Provided information: Begin

(** ** The properties *)

(** C39: the checksums are remainders.  Whether CRC32C is computed with the table or, on
    any alignment of the buffer, with the instructions of the processor, it is the
    complement of the remainder of the division of the message bit by bit; the
    Reed-Solomon checksum is the remainder of the division over the field of 256
    elements.  The variants that copy compute the same and copy exactly the message. *)
Theorem checksum_equals_division sse addr buf n :
  processor_ok sse -> Forall is_byte buf -> (n <= length buf)%nat ->
  crc32c sse addr buf n = Some (u32 (Z.lnot (divide (take n buf) 0xffffffff)))
  /\ rs_register (take n buf) = word (gf_remainder (take n buf))
  /\ forall dest, (n <= length dest)%nat ->
     memcpy_crc32c_enc sse addr dest buf n = crc32c_enc sse addr (take n buf ++ drop n dest) n
     /\ memcpy_rs_gf256_enc dest buf n = rs_gf256_enc (take n buf ++ drop n dest) n
     /\ memcpy_crc32c_check sse addr dest buf n
        = match crc32c_check sse addr buf n with Some ret => Some (ret, take n buf ++ drop n dest) | None => None end
     /\ memcpy_rs_gf256_check dest buf n
        = match rs_gf256_check buf n with Some ret => Some (ret, take n buf ++ drop n dest) | None => None end.
Proof.
  intros Hs Hb Hn. pose proof (list.Forall_take _ n _ Hb) as Ht. split; [|split].
  - unfold crc32c. rewrite (proj2 (Nat.leb_le _ _)) by done. by rewrite register_divides.
  - by apply rs_register_division.
  - intros dest Hd. destruct (memcpy_encodes sse addr dest buf n Hn Hd), (memcpy_checks sse addr dest buf n Hn Hd). by split_and!.
Qed.

(** C38: the checksums detect bursts.  Both put four bytes behind a block and touch nothing
    else; the check then accepts the block, wherever it is in memory, and once up to four
    neighbouring bytes of block and checksum have been changed, it refuses it. *)
Theorem checksums_detect_bursts sse addr addr' buf n :
  processor_ok sse -> Forall is_byte buf -> (n + 4 <= length buf)%nat -> Z.of_nat n < 2 ^ 31 ->
  guards (fun b => crc32c_enc sse addr b n) (fun b => crc32c_check sse addr' b n) n buf
  /\ guards (fun b => rs_gf256_enc b n) (fun b => rs_gf256_check b n) n buf.
Proof.
  intros Hs Hb Hlen Hn. split.
  - apply (guarded CRC32C); [done..|by apply crc_enc_value|]. intros b. by apply crc_check_value.
  - apply (guarded ReedSolomon); [done..|by apply rs_enc_value|]. intros b. apply rs_check_value.
Qed.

Provided information: End

Exercise brief
The answer must be a single number: how many lines in the data contain the string "None"?

Written solution
2